» Listed entries
┌──

(** Up to an alignment boundary the blocks only grow. *)
Lemma blocks_length_up fuel : forall base size J,
  0 < base < 2 ^ 32 -> 0 < size < 2 ^ J -> base + size <= 2 ^ 32 ->
  0 <= J < 32 -> (2 ^ J | base + size) -> fls base < J /\
  Z.of_nat (length (blocks fuel base size)) <= J - fls base.
Proof.
  induction fuel as [|fuel IH]; intros base size J Hb Hs Hbs HJ Hd.
  all: assert (H32 : 2 ^ J < 2 ^ 32) by (apply Z.pow_lt_mono_r; lia).
  all: destruct (fls_spec base ltac:(lia)) as [Hl0 _].
  all: pose proof (fls_pow_divide base ltac:(lia)) as Hdl.
  all: assert (Hl : fls base < J)
    by (destruct (Z.lt_ge_cases (fls base) J) as [|Hge]; [done|exfalso];
        pose proof (pow2_divide_mono J (fls base) base ltac:(lia) Hdl) as HdJ;
        pose proof (Z.divide_add_cancel_r _ _ _ HdJ Hd) as HsJ;
        apply pow2_divide_le in HsJ; lia).
  all: split; [done|].
  { simpl. lia. }
  cbn [blocks]. rewrite (proj2 (Z.eqb_neq size 0)) by lia. cbn [length].
  destruct (next_mtrr_size_spec base size ltac:(lia) ltac:(lia)) as (k & Hk & Hkm & Hs' & Hle & _).
  assert (Hsl : (2 ^ fls base | size)).
  { apply (Z.divide_add_cancel_r _ base); [done|]. by apply (pow2_divide_mono _ J); [lia|]. }
  pose proof (fms_ge (fls base) size Hl0 ltac:(lia) Hsl). replace k with (fls base) in * by lia.
  rewrite Hs' in *. rewrite (u32_small (size - _)) by lia.
  destruct (Z.eq_dec (size - 2 ^ fls base) 0) as [He|Hne].
  { rewrite He. replace (length (blocks fuel _ 0)) with 0%nat by (destruct fuel; done). lia. }
  rewrite (u32_small (base + _)) by lia.
  destruct (IH (base + 2 ^ fls base) (size - 2 ^ fls base) J) as [_ IHl]; try lia.
  { by replace (base + 2 ^ fls base + (size - 2 ^ fls base)) with (base + size) by lia. }
  assert (fls base + 1 <= fls (base + 2 ^ fls base)); [|lia].
  apply fls_divide; [lia|lia|]. destruct (fls_spec base ltac:(lia)) as [_ [q Hq]].
  exists (q + 1). rewrite Z.pow_add_r by lia. rewrite Hq at 1. ring.
Qed.

(** More fuel than the rounds needed changes nothing. *)
Lemma blocks_fuel_gen fuel : forall fuel' base size,
  0 <= base < 2 ^ 32 -> 0 <= size < 2 ^ 32 -> base + size <= 2 ^ 32 ->
  (size <> 0 -> rounds base size <= Z.of_nat fuel) -> (fuel <= fuel')%nat ->
  blocks fuel' base size = blocks fuel base size.
Proof.
  induction fuel as [|fuel IH]; intros fuel' base size Hb Hs Hbs Hr Hf.
  - destruct (Z.eq_dec size 0) as [->|Hne]; [by destruct fuel'|]. specialize (Hr Hne).
    unfold rounds in Hr. rewrite (proj2 (Z.eqb_neq size 0)) in Hr by lia.
    pose proof (fms_spec size ltac:(lia)) as (? & _). revert Hr. zbool.
  - destruct fuel' as [|fuel']; [lia|]. cbn [blocks].
    destruct (Z.eqb_spec size 0) as [|Hne]; [done|]. specialize (Hr Hne).
    destruct (next_mtrr_size_spec base size ltac:(lia) ltac:(lia)) as (k & Hk & Hkm & Hs' & Hle & Hd).
    pose proof (rounds_step base size ltac:(lia) ltac:(lia) ltac:(lia) ltac:(lia)) as Hrs.
    cbv zeta in Hrs. rewrite Hs' in *. f_equal. rewrite (u32_small (size - 2 ^ k)) in * by lia.
    destruct (Z.eq_dec (size - 2 ^ k) 0) as [->|]; [by destruct fuel, fuel'|].
    rewrite (u32_small (base + 2 ^ k)) in * by lia. apply IH; lia.
Qed.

└──

» Exercise
In this exercise, you retype all of the data exactly as it appears above.

» Your response
(** Up to an alignment boundary the blocks only grow. *)
Lemma blocks_length_up fuel : forall base size J,
  0 < base < 2 ^ 32 -> 0 < size < 2 ^ J -> base + size <= 2 ^ 32 ->
  0 <= J < 32 -> (2 ^ J | base + size) -> fls base < J /\
  Z.of_nat (length (blocks fuel base size)) <= J - fls base.
Proof.
  induction fuel as [|fuel IH]; intros base size J Hb Hs Hbs HJ Hd.
  all: assert (H32 : 2 ^ J < 2 ^ 32) by (apply Z.pow_lt_mono_r; lia).
  all: destruct (fls_spec base ltac:(lia)) as [Hl0 _].
  all: pose proof (fls_pow_divide base ltac:(lia)) as Hdl.
  all: assert (Hl : fls base < J)
    by (destruct (Z.lt_ge_cases (fls base) J) as [|Hge]; [done|exfalso];
        pose proof (pow2_divide_mono J (fls base) base ltac:(lia) Hdl) as HdJ;
        pose proof (Z.divide_add_cancel_r _ _ _ HdJ Hd) as HsJ;
        apply pow2_divide_le in HsJ; lia).
  all: split; [done|].
  { simpl. lia. }
  cbn [blocks]. rewrite (proj2 (Z.eqb_neq size 0)) by lia. cbn [length].
  destruct (next_mtrr_size_spec base size ltac:(lia) ltac:(lia)) as (k & Hk & Hkm & Hs' & Hle & _).
  assert (Hsl : (2 ^ fls base | size)).
  { apply (Z.divide_add_cancel_r _ base); [done|]. by apply (pow2_divide_mono _ J); [lia|]. }
  pose proof (fms_ge (fls base) size Hl0 ltac:(lia) Hsl). replace k with (fls base) in * by lia.
  rewrite Hs' in *. rewrite (u32_small (size - _)) by lia.
  destruct (Z.eq_dec (size - 2 ^ fls base) 0) as [He|Hne].
  { rewrite He. replace (length (blocks fuel _ 0)) with 0%nat by (destruct fuel; done). lia. }
  rewrite (u32_small (base + _)) by lia.
  destruct (IH (base + 2 ^ fls base) (size - 2 ^ fls base) J) as [_ IHl]; try lia.
  { by replace (base + 2 ^ fls base + (size - 2 ^ fls base)) with (base + size) by lia. }
  assert (fls base + 1 <= fls (base + 2 ^ fls base)); [|lia].
  apply fls_divide; [lia|lia|]. destruct (fls_spec base ltac:(lia)) as [_ [q Hq]].
  exists (q + 1). rewrite Z.pow_add_r by lia. rewrite Hq at 1. ring.
Qed.

(** More fuel than the rounds needed changes nothing. *)
Lemma blocks_fuel_gen fuel : forall fuel' base size,
  0 <= base < 2 ^ 32 -> 0 <= size < 2 ^ 32 -> base + size <= 2 ^ 32 ->
  (size <> 0 -> rounds base size <= Z.of_nat fuel) -> (fuel <= fuel')%nat ->
  blocks fuel' base size = blocks fuel base size.
Proof.
  induction fuel as [|fuel IH]; intros fuel' base size Hb Hs Hbs Hr Hf.
  - destruct (Z.eq_dec size 0) as [->|Hne]; [by destruct fuel'|]. specialize (Hr Hne).
    unfold rounds in Hr. rewrite (proj2 (Z.eqb_neq size 0)) in Hr by lia.
    pose proof (fms_spec size ltac:(lia)) as (? & _). revert Hr. zbool.
  - destruct fuel' as [|fuel']; [lia|]. cbn [blocks].
    destruct (Z.eqb_spec size 0) as [|Hne]; [done|]. specialize (Hr Hne).
    destruct (next_mtrr_size_spec base size ltac:(lia) ltac:(lia)) as (k & Hk & Hkm & Hs' & Hle & Hd).
    pose proof (rounds_step base size ltac:(lia) ltac:(lia) ltac:(lia) ltac:(lia)) as Hrs.
    cbv zeta in Hrs. rewrite Hs' in *. f_equal. rewrite (u32_small (size - 2 ^ k)) in * by lia.
    destruct (Z.eq_dec (size - 2 ^ k) 0) as [->|]; [by destruct fuel, fuel'|].
    rewrite (u32_small (base + 2 ^ k)) in * by lia. apply IH; lia.
Qed.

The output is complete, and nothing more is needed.